• **DATA RECORDS**
════════════════
(* ===== verification/LogStore.v ===== *)
(** Octopii's Raft log store: [src/octopii/src/openraft/storage.rs].

    [MemLogStoreInner] keeps entries by index, the last purged id, the vote and the committed id.
    [WalLogStore] changes it and then appends a record of the change to a write-ahead log, from
    which a new store is rebuilt. The entries of the consensus library and its membership
    configurations are parameters; [bincode] is the class [Bincode]. *)

From stdpp Require Import sorting.
From S2P Require Import Prelude Config Writer Batch BatchReadOk BatchReadInv Metadata OctopiiWal.

#[local] Open Scope Z_scope.

(** * Ids and entries *)

(** [LeaderId] and [LogId], ordered by their fields. *)
Record LeaderId := MkLeaderId { term : Z; node_id : Z }.
Record LogId := MkLogId { leader_id : LeaderId; index : Z }.

Definition leader_id_cmp (a b : LeaderId) : comparison :=
  match term a ?= term b with Eq => node_id a ?= node_id b | c => c end.
Definition log_id_cmp (a b : LogId) : comparison :=
  match leader_id_cmp (leader_id a) (leader_id b) with Eq => index a ?= index b | c => c end.

(** [Option<LogId>]: [None] is below everything. *)
Definition opt_log_id_le (a b : option LogId) : bool :=
  match a, b with
  | None, _ => true
  | Some _, None => false
  | Some a, Some b => match log_id_cmp a b with Gt => false | _ => true end
  end.

Record Vote := MkVote { vote_leader : LeaderId; vote_committed : bool }.

Inductive EntryPayload (Mem : Type) :=
  | Blank
  | Normal (data : list Z)
  | Membership (m : Mem).
Arguments Blank {_}.
Arguments Normal {_} _.
Arguments Membership {_} _.

Record Entry (Mem : Type) := MkEntry { log_id : LogId; payload : EntryPayload Mem }.
Arguments MkEntry {_} _ _.
Arguments log_id {_} _.
Arguments payload {_} _.

Definition entry_index {Mem} (e : Entry Mem) : Z := index (log_id e).

(** * Ordered maps *)

(** A bound of a range. *)
Inductive bound := Included (k : Z) | Excluded (k : Z) | Unbounded.

Definition in_bounds (lo hi : bound) (k : Z) : bool :=
  (match lo with Included a => a <=? k | Excluded a => a <? k | Unbounded => true end) &&
  (match hi with Included b => k <=? b | Excluded b => k <? b | Unbounded => true end).

(** [BTreeMap::range] panics on a range that ends before it starts. *)
Definition range_panics (lo hi : bound) : bool :=
  match lo, hi with
  | Included a, Included b | Included a, Excluded b | Excluded a, Included b => b <? a
  | Excluded a, Excluded b => b <=? a
  | _, _ => false
  end.

Definition sorted_keys {V} (m : gmap Z V) : list Z := merge_sort Z.le (map_to_list m).*1.

Definition keys_in {V} (lo hi : bound) (m : gmap Z V) : list Z := filter (λ k, in_bounds lo hi k = true) (sorted_keys m).

Definition values_in {V} (lo hi : bound) (m : gmap Z V) : list V := omap (λ k, m !! k) (keys_in lo hi m).

Definition remove_keys {V} (ks : list Z) (m : gmap Z V) : gmap Z V := foldr delete m ks.

(** * The store in memory *)

Section store.
Context {Mem : Type}.

Record MemLogStoreInner := MkInner {
  last_purged_log_id : option LogId;
  log : gmap Z (Entry Mem);
  committed : option LogId;
  vote : option Vote;
}.

Definition default_inner : MemLogStoreInner := MkInner None ∅ None None.

Definition set_log (l : gmap Z (Entry Mem)) (i : MemLogStoreInner) : MemLogStoreInner :=
  MkInner (last_purged_log_id i) l (committed i) (vote i).
Definition set_committed (c : option LogId) (i : MemLogStoreInner) : MemLogStoreInner :=
  MkInner (last_purged_log_id i) (log i) c (vote i).
Definition set_vote (v : option Vote) (i : MemLogStoreInner) : MemLogStoreInner :=
  MkInner (last_purged_log_id i) (log i) (committed i) v.
Definition set_purged (p : option LogId) (i : MemLogStoreInner) : MemLogStoreInner :=
  MkInner p (log i) (committed i) (vote i).

Definition try_get_log_entries (lo hi : bound) : M MemLogStoreInner (list (Entry Mem)) :=
  if range_panics lo hi then panic
  else let! i := getS in ret (values_in lo hi (log i)).

(** The last purged id and the last id. *)
Definition get_log_state : M MemLogStoreInner (option LogId * option LogId) :=
  let! i := getS in
  let last_log := match last (sorted_keys (log i)) with
                  | Some k => log_id <$> log i !! k
                  | None => None
                  end in
  ret (last_purged_log_id i, match last_log with None => last_purged_log_id i | Some x => Some x end).

Definition save_committed (c : option LogId) : M MemLogStoreInner unit := modify (set_committed c).
Definition read_committed : M MemLogStoreInner (option LogId) := let! i := getS in ret (committed i).
Definition save_vote (v : Vote) : M MemLogStoreInner unit := modify (set_vote (Some v)).
Definition read_vote : M MemLogStoreInner (option Vote) := let! i := getS in ret (vote i).

Definition insert_entry (l : gmap Z (Entry Mem)) (e : Entry Mem) : gmap Z (Entry Mem) := <[entry_index e := e]> l.

(** [append]; the callback runs when it returns [Ok]. *)
Definition append (entries : list (Entry Mem)) : M MemLogStoreInner unit :=
  modify (λ i, set_log (foldl insert_entry (log i) entries) i).

Definition truncate_log (id : LogId) (i : MemLogStoreInner) : MemLogStoreInner :=
  set_log (remove_keys (keys_in (Included (index id)) Unbounded (log i)) (log i)) i.
Definition purge_log (id : LogId) (i : MemLogStoreInner) : MemLogStoreInner :=
  set_log (remove_keys (keys_in Unbounded (Included (index id)) (log i)) (log i)) i.

Definition truncate (id : LogId) : M MemLogStoreInner unit := modify (truncate_log id).

Definition purge (id : LogId) : M MemLogStoreInner unit :=
  let! i := getS in
  if opt_log_id_le (last_purged_log_id i) (Some id)
  then modify (set_purged (Some id));; modify (purge_log id)
  else panic.

(** * The store with a write-ahead log *)

Inductive WalLogRecord :=
  | RecLogEntry (e : Entry Mem)
  | RecVote (v : Vote)
  | RecCommitted (c : option LogId)
  | RecPurged (id : LogId)
  | RecTruncated (id : LogId).

(** What recovery does with one record. *)
Definition replay_record (i : MemLogStoreInner) (r : WalLogRecord) : MemLogStoreInner :=
  match r with
  | RecLogEntry e => set_log (insert_entry (log i) e) i
  | RecVote v => set_vote (Some v) i
  | RecCommitted c => set_committed c i
  | RecPurged id => set_purged (Some id) (purge_log id i)
  | RecTruncated id => truncate_log id i
  end.

Context {E : Type} `{WalTopic E} `{Bincode WalLogRecord}.

Record WalLogStore := MkStore {
  st_inner : MemLogStoreInner;
  st_wal : WriteAheadLog E;
}.

Definition in_inner {A} (m : M MemLogStoreInner A) : M WalLogStore A :=
  zoom st_inner (λ i s, MkStore i (st_wal s)) m.
Definition in_wal {A} (m : M (WriteAheadLog E) A) : M WalLogStore A :=
  zoom st_wal (λ w s, MkStore (st_inner s) w) m.

Definition persist_record (r : WalLogRecord) : M WalLogStore unit :=
  in_wal (map_err "WAL error: " (wal_append (serialize r)));; ret tt.

Fixpoint persist_entries (entries : list (Entry Mem)) : M WalLogStore unit :=
  match entries with
  | [] => ret tt
  | e :: entries => persist_record (RecLogEntry e);; persist_entries entries
  end.

Definition wal_save_committed (c : option LogId) : M WalLogStore unit :=
  in_inner (save_committed c);; persist_record (RecCommitted c).
Definition wal_save_vote (v : Vote) : M WalLogStore unit :=
  in_inner (save_vote v);; persist_record (RecVote v).
Definition wal_store_append (entries : list (Entry Mem)) : M WalLogStore unit :=
  in_inner (append entries);; persist_entries entries.
Definition wal_truncate (id : LogId) : M WalLogStore unit :=
  in_inner (truncate id);; persist_record (RecTruncated id).
Definition wal_purge (id : LogId) : M WalLogStore unit :=
  in_inner (purge id);; persist_record (RecPurged id).

Fixpoint replay_raw (entries : list (list Z)) : M MemLogStoreInner unit :=
  match entries with
  | [] => ret tt
  | raw :: entries =>
      match deserialize raw with
      | None => fail KOther "Failed to deserialize WAL record"
      | Some r => modify (λ i, replay_record i r);; replay_raw entries
      end
  end.

Definition recover_from_wal (fuel : nat) : M WalLogStore unit :=
  let! entries := attempt (in_wal (read_all fuel)) in
  in_inner (replay_raw (default [] entries)).

(** [WalLogStore::new] on a log; the log keeps what recovery did to it. *)
Definition WalLogStore_new (fuel : nat) (w : WriteAheadLog E) : outcome unit * WalLogStore :=
  recover_from_wal fuel (MkStore default_inner w).
End store.
Arguments MemLogStoreInner : clear implicits.
Arguments WalLogRecord : clear implicits.
Arguments WalLogStore : clear implicits.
════════════════
• **TASK ITEM**
Looking back over the data above, restate word for word the lines that begin at the line with "[MemLogStoreInner] keeps entries" and end at the line with "which a new", inclusive.

• **ANSWER SECTION**
    [MemLogStoreInner] keeps entries by index, the last purged id, the vote and the committed id.
    [WalLogStore] changes it and then appends a record of the change to a write-ahead log, from
    which a new store is rebuilt. The entries of the consensus library and its membership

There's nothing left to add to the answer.